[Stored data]
************
(* ===== verification/Wire.v ===== *)
(** * The protobuf wire format

    The published encoding of protobuf messages, as far as the messages of this program
    and the descriptors in the generated files use it: a message is a sequence of tagged
    fields; proto3 leaves out a field with its zero value, packs repeated numbers and
    wants strings in UTF-8; a reader skips fields it does not know and lets the last
    occurrence of a field win.

    The generated files carry their schema in this format ([Descriptor]), and it
    instantiates the codec parameters of the model ([RaftLib.Proto], [Rpc.ProtoWire]). *)

From S2P Require Import Prelude GoBinary.
Local Open Scope Z_scope.

(** ** Tagged fields *)

(** The payload of a field: wire types 0, 1, 2 and 5. The deprecated groups (3 and 4) do
    not occur in proto3. *)
Inductive wire_value :=
  | WVarint (n : Z)
  | WFixed64 (b : list byte)
  | WBytes (b : list byte)
  | WFixed32 (b : list byte).

Definition wire_type (v : wire_value) : Z :=
  match v with WVarint _ => 0 | WFixed64 _ => 1 | WBytes _ => 2 | WFixed32 _ => 5 end.

Definition MaxFieldNumber : Z := 2 ^ 29 - 1.

Definition varint (x : Z) : list byte := AppendUvarint [] x.

Definition append_payload (v : wire_value) : list byte :=
  match v with
  | WVarint n => varint n
  | WBytes b => varint (Z.of_nat (length b)) ++ b
  | WFixed64 b | WFixed32 b => b
  end.

Definition append_field (f : Z * wire_value) : list byte :=
  varint (8 * f.1 + wire_type f.2) ++ append_payload f.2.

Definition append_fields (fs : list (Z * wire_value)) : list byte := concat (append_field <$> fs).

(** A varint at the front of a buffer, and the rest. *)
Definition consume_varint (b : list byte) : option (Z * list byte) :=
  let '(x, n) := Uvarint b in
  if decide (0 < n) then Some (x, drop (Z.to_nat n) b) else None.

Definition consume_bytes (n : Z) (b : list byte) : option (list byte * list byte) :=
  if decide (n ≤ Z.of_nat (length b)) then Some (take (Z.to_nat n) b, drop (Z.to_nat n) b) else None.

Definition consume_payload (typ : Z) (b : list byte) : option (wire_value * list byte) :=
  if decide (typ = 0) then prod_map WVarint id <$> consume_varint b
  else if decide (typ = 1) then prod_map WFixed64 id <$> consume_bytes 8 b
  else if decide (typ = 2) then
    consume_varint b ≫= λ '(n, b'), prod_map WBytes id <$> consume_bytes n b'
  else if decide (typ = 5) then prod_map WFixed32 id <$> consume_bytes 4 b
  else None.

Definition consume_field (b : list byte) : option ((Z * wire_value) * list byte) :=
  consume_varint b ≫= λ '(tag, b'),
  let num := tag / 8 in
  if decide (1 ≤ num ≤ MaxFieldNumber) then prod_map (pair num) id <$> consume_payload (tag mod 8) b'
  else None.

(** Every field takes a byte, so the length of the buffer bounds the number of turns. *)
Fixpoint consume_fields_loop (fuel : nat) (b : list byte) : option (list (Z * wire_value)) :=
  match b, fuel with
  | [], _ => Some []
  | _, O => None
  | _, S fuel' =>
      consume_field b ≫= λ '(f, b'), cons f <$> consume_fields_loop fuel' b'
  end.

Definition consume_fields (b : list byte) : option (list (Z * wire_value)) :=
  consume_fields_loop (length b) b.

(** Fields that a buffer can hold. *)
Definition wire_value_ok (v : wire_value) : Prop :=
  match v with
  | WVarint n => u64 n
  | WBytes b => Z.of_nat (length b) < 2 ^ 63
  | WFixed64 b => length b = 8%nat
  | WFixed32 b => length b = 4%nat
  end.
Definition wire_field_ok (f : Z * wire_value) : Prop :=
  1 ≤ f.1 ≤ MaxFieldNumber ∧ wire_value_ok f.2.

(** *** Reading back *)

Lemma consume_varint_app x rest : u64 x → consume_varint (varint x ++ rest) = Some (x, rest).
Proof.
  intros Hx. unfold consume_varint, varint. rewrite Uvarint_AppendUvarint by done.
  pose proof (AppendUvarint_length x Hx). rewrite decide_True by lia.
  by rewrite Nat2Z.id, drop_app_length.
Qed.

Lemma consume_bytes_app b rest :
  consume_bytes (Z.of_nat (length b)) (b ++ rest) = Some (b, rest).
Proof.
  unfold consume_bytes. rewrite length_app, decide_True by lia.
  by rewrite Nat2Z.id, take_app_length, drop_app_length.
Qed.

Lemma consume_payload_app v rest :
  wire_value_ok v → consume_payload (wire_type v) (append_payload v ++ rest) = Some (v, rest).
Proof.
  intros Hv. destruct v as [n|b|b|b]; cbn [append_payload wire_type wire_value_ok] in *; unfold consume_payload;
    repeat (rewrite decide_False by lia); rewrite decide_True by done.
  - by rewrite consume_varint_app.
  - pose proof (consume_bytes_app b rest) as E. rewrite Hv in E. change (Z.of_nat 8) with 8 in E. by rewrite E.
  - rewrite <- (assoc_L (++)), consume_varint_app by (unfold u64; lia). cbn.
    by rewrite consume_bytes_app.
  - pose proof (consume_bytes_app b rest) as E. rewrite Hv in E. change (Z.of_nat 4) with 4 in E. by rewrite E.
Qed.

Lemma wire_type_range v : 0 ≤ wire_type v < 8.
Proof. destruct v; cbn; lia. Qed.

Lemma consume_field_app f rest :
  wire_field_ok f → consume_field (append_field f ++ rest) = Some (f, rest).
Proof.
  destruct f as [num v]. intros [Hn Hv]. unfold consume_field, append_field, MaxFieldNumber in *. cbn [fst snd] in *.
  pose proof (wire_type_range v).
  rewrite <- (assoc_L (++)), consume_varint_app by (unfold u64; lia). cbn [mbind option_bind].
  assert ((8 * num + wire_type v) / 8 = num) as -> by (symmetry; apply (Z.div_unique_pos _ _ _ (wire_type v)); lia).
  assert ((8 * num + wire_type v) mod 8 = wire_type v) as -> by (symmetry; apply (Z.mod_unique_pos _ _ num); lia).
  rewrite decide_True by lia. by rewrite consume_payload_app.
Qed.

Lemma append_field_nonempty f : wire_field_ok f → (1 ≤ length (append_field f))%nat.
Proof.
  destruct f as [num v]. intros [Hn _]. unfold append_field, varint, MaxFieldNumber in *. cbn [fst snd] in *.
  pose proof (wire_type_range v).
  pose proof (AppendUvarint_length (8 * num + wire_type v) ltac:(unfold u64; lia)). rewrite length_app. lia.
Qed.

Lemma consume_fields_loop_append fs fuel :
  Forall wire_field_ok fs → (length (append_fields fs) ≤ fuel)%nat →
  consume_fields_loop fuel (append_fields fs) = Some fs.
Proof.
  intros Hfs. revert fuel. induction Hfs as [|f fs Hf _ IH]; intros fuel Hlen; [by destruct fuel|].
  unfold append_fields in *. cbn [fmap list_fmap concat] in *.
  pose proof (append_field_nonempty f Hf) as Hne. rewrite length_app in Hlen.
  destruct (append_field f ++ concat (append_field <$> fs)) as [|c b] eqn:E.
  { apply (f_equal length) in E. rewrite length_app in E. cbn [length] in E. lia. }
  destruct fuel as [|fuel]; [lia|]. cbn [consume_fields_loop]. rewrite <- E, consume_field_app by done.
  cbn [mbind option_bind]. by rewrite IH by lia.
Qed.

Lemma consume_append_fields fs :
  Forall wire_field_ok fs → consume_fields (append_fields fs) = Some fs.
Proof. intros. unfold consume_fields. by apply consume_fields_loop_append. Qed.

(** *** The bound of the loop *)

Lemma consume_varint_shorter b x b' :
  consume_varint b = Some (x, b') → u64 x ∧ (length b' < length b)%nat.
Proof.
  unfold consume_varint. destruct (Uvarint b) as [y n] eqn:E. case_decide as Hn; [|done]. intros [= <- <-].
  apply Uvarint_bounds in E as (Hy & ? & ?); [|done]. split; [done|]. rewrite length_drop. lia.
Qed.

Lemma consume_bytes_shorter n b c b' : consume_bytes n b = Some (c, b') → (length b' ≤ length b)%nat.
Proof. unfold consume_bytes. case_decide; [|done]. intros [= <- <-]. rewrite length_drop. lia. Qed.

Lemma consume_payload_shorter typ b v b' :
  consume_payload typ b = Some (v, b') → (length b' ≤ length b)%nat.
Proof.
  unfold consume_payload. repeat case_decide; try done.
  - intros ([x b1] & [_ ?]%consume_varint_shorter & [= -> ->])%fmap_Some. cbn. lia.
  - intros ([x b1] & ?%consume_bytes_shorter & [= -> ->])%fmap_Some. done.
  - intros ([x b1] & [_ ?]%consume_varint_shorter & ([c b2] & ?%consume_bytes_shorter & [= -> ->])%fmap_Some)%bind_Some.
    cbn. lia.
  - intros ([x b1] & ?%consume_bytes_shorter & [= -> ->])%fmap_Some. done.
Qed.

Lemma consume_field_shorter b f b' : consume_field b = Some (f, b') → (length b' < length b)%nat.
Proof.
  unfold consume_field. intros ([tag b1] & [_ ?]%consume_varint_shorter & E)%bind_Some.
  cbn in E. case_decide; [|done].
  apply fmap_Some in E as ([v b2] & E & [= -> ->]). apply consume_payload_shorter in E. cbn. lia.
Qed.

(** More turns give the same result: a refusal is never for want of turns. *)
Lemma consume_fields_loop_fuel m n b :
  (length b ≤ m)%nat → (length b ≤ n)%nat → consume_fields_loop m b = consume_fields_loop n b.
Proof.
  revert n b. induction m as [|m IH]; intros n b Hm Hn.
  - destruct b; [by destruct n|cbn [length] in *; lia].
  - destruct b as [|c b]; [by destruct n|]. destruct n as [|n]; [cbn [length] in *; lia|].
    cbn [consume_fields_loop]. destruct (consume_field (c :: b)) as [[f b']|] eqn:E; [|done].
    apply consume_field_shorter in E. cbn [mbind option_bind]. rewrite (IH n) by lia. done.
Qed.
************
* Work order *
Set down, from the entries above, exactly the lines from the one with "pose proof (AppendUvarint_length x" up to and including the one with "Lemma consume_payload_app v", and no other lines.

* Answer for the task *
  pose proof (AppendUvarint_length x Hx). rewrite decide_True by lia.
  by rewrite Nat2Z.id, drop_app_length.
Qed.

Lemma consume_bytes_app b rest :
  consume_bytes (Z.of_nat (length b)) (b ++ rest) = Some (b, rest).
Proof.
  unfold consume_bytes. rewrite length_app, decide_True by lia.
  by rewrite Nat2Z.id, take_app_length, drop_app_length.
Qed.

Lemma consume_payload_app v rest :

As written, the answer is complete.